• _Task goal_
The records that follow must be printed exactly as they are.
(Data records)
(* ===== verification/SdCard.v ===== *)
(** * Sectors on the card

    The theorems of the disk functions of [driver/diskio.c] (modelled in [Disk.v]), against
    the protocol of an SD card in SPI mode.  The protocol is an abstract machine: the
    phases of a card, the table [sd_answer] of the answers to the commands, and the class
    [SdCard] of the slaves that follow it.  [sdhc] is a card that does, behind [fifo_core],
    an SPI core that follows the laws of [Disk.v]. *)

From Stdlib Require Import ZArith Lia Bool List String.
From stdpp Require Import base gmap list.
From S2P Require Import Prelude Machine Memory Disk.
Open Scope Z_scope.
Open Scope word_scope.

(** ** The protocol *)

(** Between commands a card is powered up, idle, or ready; [tries] counts the ACMD41 it still
    answers with "in idle state", and [app] says that the last command was CMD55.  It then
    owes the rest of a response, or sends or takes data packets, from sector [s] on. *)
Inductive phase :=
| Powered (tries : nat)
| Idle (tries : nat) (app : bool)
| Ready (app : bool)
| Reply (bytes : list Z) (next : phase)
| Sending (s : Z) (multi : bool)
| Taking (s : Z) (multi : bool).

Abbreviation sectors := (gmap Z (list Z)).

(** A sector's address: its number, or its first byte on a card of standard capacity. *)
Definition sd_address (hc : bool) (s : Z) : Z := if hc then s else s * 512.
Definition addressed (hc : bool) (st : sectors) (a : Z) : option Z :=
  let s := if hc then a else a / 512 in
  if (sd_address hc s =? a) && bool_decide (is_Some (st !! s)) then Some s else None.

(** A command with an address: a parameter error when there is no such sector. *)
Definition data_command (mk : Z -> phase) (s : option Z) : Z * phase :=
  match s with Some s => (0, mk s) | None => (0x40, Ready false) end.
(End Data records)
• _Expected output_
(* ===== verification/SdCard.v ===== *)
(** * Sectors on the card

    The theorems of the disk functions of [driver/diskio.c] (modelled in [Disk.v]), against
    the protocol of an SD card in SPI mode.  The protocol is an abstract machine: the
    phases of a card, the table [sd_answer] of the answers to the commands, and the class
    [SdCard] of the slaves that follow it.  [sdhc] is a card that does, behind [fifo_core],
    an SPI core that follows the laws of [Disk.v]. *)

From Stdlib Require Import ZArith Lia Bool List String.
From stdpp Require Import base gmap list.
From S2P Require Import Prelude Machine Memory Disk.
Open Scope Z_scope.
Open Scope word_scope.

(** ** The protocol *)

(** Between commands a card is powered up, idle, or ready; [tries] counts the ACMD41 it still
    answers with "in idle state", and [app] says that the last command was CMD55.  It then
    owes the rest of a response, or sends or takes data packets, from sector [s] on. *)
Inductive phase :=
| Powered (tries : nat)
| Idle (tries : nat) (app : bool)
| Ready (app : bool)
| Reply (bytes : list Z) (next : phase)
| Sending (s : Z) (multi : bool)
| Taking (s : Z) (multi : bool).

Abbreviation sectors := (gmap Z (list Z)).

(** A sector's address: its number, or its first byte on a card of standard capacity. *)
Definition sd_address (hc : bool) (s : Z) : Z := if hc then s else s * 512.
Definition addressed (hc : bool) (st : sectors) (a : Z) : option Z :=
  let s := if hc then a else a / 512 in
  if (sd_address hc s =? a) && bool_decide (is_Some (st !! s)) then Some s else None.

(** A command with an address: a parameter error when there is no such sector. *)
Definition data_command (mk : Z -> phase) (s : option Z) : Z * phase :=
  match s with Some s => (0, mk s) | None => (0x40, Ready false) end.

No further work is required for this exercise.